=== Material provided ===
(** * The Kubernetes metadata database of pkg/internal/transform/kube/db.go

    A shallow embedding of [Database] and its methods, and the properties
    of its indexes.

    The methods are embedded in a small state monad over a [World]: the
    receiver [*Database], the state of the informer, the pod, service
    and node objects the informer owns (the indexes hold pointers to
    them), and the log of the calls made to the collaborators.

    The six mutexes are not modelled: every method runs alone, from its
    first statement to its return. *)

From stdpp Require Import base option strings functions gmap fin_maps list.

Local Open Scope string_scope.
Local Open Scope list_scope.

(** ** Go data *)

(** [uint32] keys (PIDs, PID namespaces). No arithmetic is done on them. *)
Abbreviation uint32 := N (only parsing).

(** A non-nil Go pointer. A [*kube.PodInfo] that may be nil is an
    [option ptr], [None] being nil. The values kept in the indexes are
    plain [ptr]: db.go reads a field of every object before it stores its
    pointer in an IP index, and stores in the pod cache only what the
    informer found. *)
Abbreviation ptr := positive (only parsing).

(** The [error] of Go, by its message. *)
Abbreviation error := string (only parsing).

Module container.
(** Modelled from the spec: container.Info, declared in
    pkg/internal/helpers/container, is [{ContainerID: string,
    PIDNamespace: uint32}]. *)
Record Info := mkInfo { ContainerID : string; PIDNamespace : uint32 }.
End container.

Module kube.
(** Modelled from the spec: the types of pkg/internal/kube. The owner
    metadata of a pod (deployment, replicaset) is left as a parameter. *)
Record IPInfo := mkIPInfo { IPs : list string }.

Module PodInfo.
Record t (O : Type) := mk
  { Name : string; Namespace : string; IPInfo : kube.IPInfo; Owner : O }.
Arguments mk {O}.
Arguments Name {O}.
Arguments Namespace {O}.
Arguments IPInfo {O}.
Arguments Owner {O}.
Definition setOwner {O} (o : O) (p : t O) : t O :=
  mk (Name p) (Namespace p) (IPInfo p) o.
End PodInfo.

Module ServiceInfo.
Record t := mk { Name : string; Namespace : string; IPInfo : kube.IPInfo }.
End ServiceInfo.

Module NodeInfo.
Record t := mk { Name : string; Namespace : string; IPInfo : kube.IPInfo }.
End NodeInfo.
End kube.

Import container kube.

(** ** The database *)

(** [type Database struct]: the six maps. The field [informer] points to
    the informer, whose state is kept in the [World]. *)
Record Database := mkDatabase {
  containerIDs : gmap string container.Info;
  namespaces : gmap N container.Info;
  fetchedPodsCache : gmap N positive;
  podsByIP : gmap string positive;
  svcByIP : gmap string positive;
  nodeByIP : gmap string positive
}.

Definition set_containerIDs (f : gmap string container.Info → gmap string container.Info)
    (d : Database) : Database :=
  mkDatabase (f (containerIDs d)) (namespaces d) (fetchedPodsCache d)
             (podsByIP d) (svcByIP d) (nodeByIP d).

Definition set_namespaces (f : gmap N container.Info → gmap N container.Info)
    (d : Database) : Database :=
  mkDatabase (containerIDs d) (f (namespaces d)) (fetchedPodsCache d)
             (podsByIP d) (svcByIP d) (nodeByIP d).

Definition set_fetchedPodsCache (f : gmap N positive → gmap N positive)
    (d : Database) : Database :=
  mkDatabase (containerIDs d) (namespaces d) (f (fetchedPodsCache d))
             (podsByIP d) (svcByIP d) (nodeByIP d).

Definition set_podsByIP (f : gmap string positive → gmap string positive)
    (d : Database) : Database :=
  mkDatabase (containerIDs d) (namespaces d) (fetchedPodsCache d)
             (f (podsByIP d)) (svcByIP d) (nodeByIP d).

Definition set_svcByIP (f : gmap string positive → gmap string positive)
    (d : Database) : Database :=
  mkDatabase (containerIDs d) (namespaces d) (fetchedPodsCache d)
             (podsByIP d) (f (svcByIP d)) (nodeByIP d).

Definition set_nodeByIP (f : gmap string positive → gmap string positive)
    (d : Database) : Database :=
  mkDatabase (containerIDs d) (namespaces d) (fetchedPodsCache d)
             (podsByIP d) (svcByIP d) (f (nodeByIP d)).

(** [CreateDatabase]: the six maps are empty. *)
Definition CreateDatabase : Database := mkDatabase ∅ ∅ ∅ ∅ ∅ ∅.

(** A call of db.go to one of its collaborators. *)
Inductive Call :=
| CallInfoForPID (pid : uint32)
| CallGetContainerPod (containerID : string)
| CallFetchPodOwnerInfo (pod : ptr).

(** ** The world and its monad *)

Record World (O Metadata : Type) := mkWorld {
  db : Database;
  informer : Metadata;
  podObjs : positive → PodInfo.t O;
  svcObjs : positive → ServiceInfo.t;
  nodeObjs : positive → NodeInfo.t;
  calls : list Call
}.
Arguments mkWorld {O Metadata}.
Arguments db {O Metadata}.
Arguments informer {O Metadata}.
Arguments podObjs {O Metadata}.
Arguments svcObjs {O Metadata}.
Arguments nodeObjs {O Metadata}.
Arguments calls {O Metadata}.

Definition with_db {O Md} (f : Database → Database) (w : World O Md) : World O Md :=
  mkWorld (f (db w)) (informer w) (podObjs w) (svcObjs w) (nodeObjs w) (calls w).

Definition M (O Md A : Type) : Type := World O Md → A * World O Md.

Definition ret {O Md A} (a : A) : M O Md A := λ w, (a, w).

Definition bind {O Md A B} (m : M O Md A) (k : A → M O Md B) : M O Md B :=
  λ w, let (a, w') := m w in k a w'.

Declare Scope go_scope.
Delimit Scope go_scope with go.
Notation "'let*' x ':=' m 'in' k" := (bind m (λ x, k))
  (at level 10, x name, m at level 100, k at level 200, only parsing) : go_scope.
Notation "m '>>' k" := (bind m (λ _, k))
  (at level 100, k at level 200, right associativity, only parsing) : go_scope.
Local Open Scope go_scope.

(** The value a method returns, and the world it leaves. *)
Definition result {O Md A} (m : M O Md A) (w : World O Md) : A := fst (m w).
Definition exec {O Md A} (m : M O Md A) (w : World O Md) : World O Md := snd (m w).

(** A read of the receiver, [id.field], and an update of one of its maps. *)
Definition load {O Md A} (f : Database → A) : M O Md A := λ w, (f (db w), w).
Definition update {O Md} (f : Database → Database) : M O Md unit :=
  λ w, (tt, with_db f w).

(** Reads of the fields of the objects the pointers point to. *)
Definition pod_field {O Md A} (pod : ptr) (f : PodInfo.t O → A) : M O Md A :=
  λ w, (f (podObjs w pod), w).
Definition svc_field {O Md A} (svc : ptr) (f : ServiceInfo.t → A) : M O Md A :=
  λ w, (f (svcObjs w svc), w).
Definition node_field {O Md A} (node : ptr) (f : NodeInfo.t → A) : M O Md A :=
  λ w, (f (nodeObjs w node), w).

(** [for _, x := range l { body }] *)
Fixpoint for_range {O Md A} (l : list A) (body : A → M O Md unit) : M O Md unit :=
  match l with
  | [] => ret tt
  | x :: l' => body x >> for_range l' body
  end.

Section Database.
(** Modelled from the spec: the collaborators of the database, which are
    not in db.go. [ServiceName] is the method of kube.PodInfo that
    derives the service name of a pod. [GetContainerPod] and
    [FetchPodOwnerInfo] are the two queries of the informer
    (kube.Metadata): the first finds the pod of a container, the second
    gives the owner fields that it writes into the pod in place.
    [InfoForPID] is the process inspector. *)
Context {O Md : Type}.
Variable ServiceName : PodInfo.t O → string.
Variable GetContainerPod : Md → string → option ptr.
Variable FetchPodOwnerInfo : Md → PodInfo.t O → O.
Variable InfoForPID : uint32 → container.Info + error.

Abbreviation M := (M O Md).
===
▶ [Goal of the exercise]
Reproduce every record above exactly as it is written.

▶ [Response to the exercise]
(** * The Kubernetes metadata database of pkg/internal/transform/kube/db.go

    A shallow embedding of [Database] and its methods, and the properties
    of its indexes.

    The methods are embedded in a small state monad over a [World]: the
    receiver [*Database], the state of the informer, the pod, service
    and node objects the informer owns (the indexes hold pointers to
    them), and the log of the calls made to the collaborators.

    The six mutexes are not modelled: every method runs alone, from its
    first statement to its return. *)

From stdpp Require Import base option strings functions gmap fin_maps list.

Local Open Scope string_scope.
Local Open Scope list_scope.

(** ** Go data *)

(** [uint32] keys (PIDs, PID namespaces). No arithmetic is done on them. *)
Abbreviation uint32 := N (only parsing).

(** A non-nil Go pointer. A [*kube.PodInfo] that may be nil is an
    [option ptr], [None] being nil. The values kept in the indexes are
    plain [ptr]: db.go reads a field of every object before it stores its
    pointer in an IP index, and stores in the pod cache only what the
    informer found. *)
Abbreviation ptr := positive (only parsing).

(** The [error] of Go, by its message. *)
Abbreviation error := string (only parsing).

Module container.
(** Modelled from the spec: container.Info, declared in
    pkg/internal/helpers/container, is [{ContainerID: string,
    PIDNamespace: uint32}]. *)
Record Info := mkInfo { ContainerID : string; PIDNamespace : uint32 }.
End container.

Module kube.
(** Modelled from the spec: the types of pkg/internal/kube. The owner
    metadata of a pod (deployment, replicaset) is left as a parameter. *)
Record IPInfo := mkIPInfo { IPs : list string }.

Module PodInfo.
Record t (O : Type) := mk
  { Name : string; Namespace : string; IPInfo : kube.IPInfo; Owner : O }.
Arguments mk {O}.
Arguments Name {O}.
Arguments Namespace {O}.
Arguments IPInfo {O}.
Arguments Owner {O}.
Definition setOwner {O} (o : O) (p : t O) : t O :=
  mk (Name p) (Namespace p) (IPInfo p) o.
End PodInfo.

Module ServiceInfo.
Record t := mk { Name : string; Namespace : string; IPInfo : kube.IPInfo }.
End ServiceInfo.

Module NodeInfo.
Record t := mk { Name : string; Namespace : string; IPInfo : kube.IPInfo }.
End NodeInfo.
End kube.

Import container kube.

(** ** The database *)

(** [type Database struct]: the six maps. The field [informer] points to
    the informer, whose state is kept in the [World]. *)
Record Database := mkDatabase {
  containerIDs : gmap string container.Info;
  namespaces : gmap N container.Info;
  fetchedPodsCache : gmap N positive;
  podsByIP : gmap string positive;
  svcByIP : gmap string positive;
  nodeByIP : gmap string positive
}.

Definition set_containerIDs (f : gmap string container.Info → gmap string container.Info)
    (d : Database) : Database :=
  mkDatabase (f (containerIDs d)) (namespaces d) (fetchedPodsCache d)
             (podsByIP d) (svcByIP d) (nodeByIP d).

Definition set_namespaces (f : gmap N container.Info → gmap N container.Info)
    (d : Database) : Database :=
  mkDatabase (containerIDs d) (f (namespaces d)) (fetchedPodsCache d)
             (podsByIP d) (svcByIP d) (nodeByIP d).

Definition set_fetchedPodsCache (f : gmap N positive → gmap N positive)
    (d : Database) : Database :=
  mkDatabase (containerIDs d) (namespaces d) (f (fetchedPodsCache d))
             (podsByIP d) (svcByIP d) (nodeByIP d).

Definition set_podsByIP (f : gmap string positive → gmap string positive)
    (d : Database) : Database :=
  mkDatabase (containerIDs d) (namespaces d) (fetchedPodsCache d)
             (f (podsByIP d)) (svcByIP d) (nodeByIP d).

Definition set_svcByIP (f : gmap string positive → gmap string positive)
    (d : Database) : Database :=
  mkDatabase (containerIDs d) (namespaces d) (fetchedPodsCache d)
             (podsByIP d) (f (svcByIP d)) (nodeByIP d).

Definition set_nodeByIP (f : gmap string positive → gmap string positive)
    (d : Database) : Database :=
  mkDatabase (containerIDs d) (namespaces d) (fetchedPodsCache d)
             (podsByIP d) (svcByIP d) (f (nodeByIP d)).

(** [CreateDatabase]: the six maps are empty. *)
Definition CreateDatabase : Database := mkDatabase ∅ ∅ ∅ ∅ ∅ ∅.

(** A call of db.go to one of its collaborators. *)
Inductive Call :=
| CallInfoForPID (pid : uint32)
| CallGetContainerPod (containerID : string)
| CallFetchPodOwnerInfo (pod : ptr).

(** ** The world and its monad *)

Record World (O Metadata : Type) := mkWorld {
  db : Database;
  informer : Metadata;
  podObjs : positive → PodInfo.t O;
  svcObjs : positive → ServiceInfo.t;
  nodeObjs : positive → NodeInfo.t;
  calls : list Call
}.
Arguments mkWorld {O Metadata}.
Arguments db {O Metadata}.
Arguments informer {O Metadata}.
Arguments podObjs {O Metadata}.
Arguments svcObjs {O Metadata}.
Arguments nodeObjs {O Metadata}.
Arguments calls {O Metadata}.

Definition with_db {O Md} (f : Database → Database) (w : World O Md) : World O Md :=
  mkWorld (f (db w)) (informer w) (podObjs w) (svcObjs w) (nodeObjs w) (calls w).

Definition M (O Md A : Type) : Type := World O Md → A * World O Md.

Definition ret {O Md A} (a : A) : M O Md A := λ w, (a, w).

Definition bind {O Md A B} (m : M O Md A) (k : A → M O Md B) : M O Md B :=
  λ w, let (a, w') := m w in k a w'.

Declare Scope go_scope.
Delimit Scope go_scope with go.
Notation "'let*' x ':=' m 'in' k" := (bind m (λ x, k))
  (at level 10, x name, m at level 100, k at level 200, only parsing) : go_scope.
Notation "m '>>' k" := (bind m (λ _, k))
  (at level 100, k at level 200, right associativity, only parsing) : go_scope.
Local Open Scope go_scope.

(** The value a method returns, and the world it leaves. *)
Definition result {O Md A} (m : M O Md A) (w : World O Md) : A := fst (m w).
Definition exec {O Md A} (m : M O Md A) (w : World O Md) : World O Md := snd (m w).

(** A read of the receiver, [id.field], and an update of one of its maps. *)
Definition load {O Md A} (f : Database → A) : M O Md A := λ w, (f (db w), w).
Definition update {O Md} (f : Database → Database) : M O Md unit :=
  λ w, (tt, with_db f w).

(** Reads of the fields of the objects the pointers point to. *)
Definition pod_field {O Md A} (pod : ptr) (f : PodInfo.t O → A) : M O Md A :=
  λ w, (f (podObjs w pod), w).
Definition svc_field {O Md A} (svc : ptr) (f : ServiceInfo.t → A) : M O Md A :=
  λ w, (f (svcObjs w svc), w).
Definition node_field {O Md A} (node : ptr) (f : NodeInfo.t → A) : M O Md A :=
  λ w, (f (nodeObjs w node), w).

(** [for _, x := range l { body }] *)
Fixpoint for_range {O Md A} (l : list A) (body : A → M O Md unit) : M O Md unit :=
  match l with
  | [] => ret tt
  | x :: l' => body x >> for_range l' body
  end.

Section Database.
(** Modelled from the spec: the collaborators of the database, which are
    not in db.go. [ServiceName] is the method of kube.PodInfo that
    derives the service name of a pod. [GetContainerPod] and
    [FetchPodOwnerInfo] are the two queries of the informer
    (kube.Metadata): the first finds the pod of a container, the second
    gives the owner fields that it writes into the pod in place.
    [InfoForPID] is the process inspector. *)
Context {O Md : Type}.
Variable ServiceName : PodInfo.t O → string.
Variable GetContainerPod : Md → string → option ptr.
Variable FetchPodOwnerInfo : Md → PodInfo.t O → O.
Variable InfoForPID : uint32 → container.Info + error.

Abbreviation M := (M O Md).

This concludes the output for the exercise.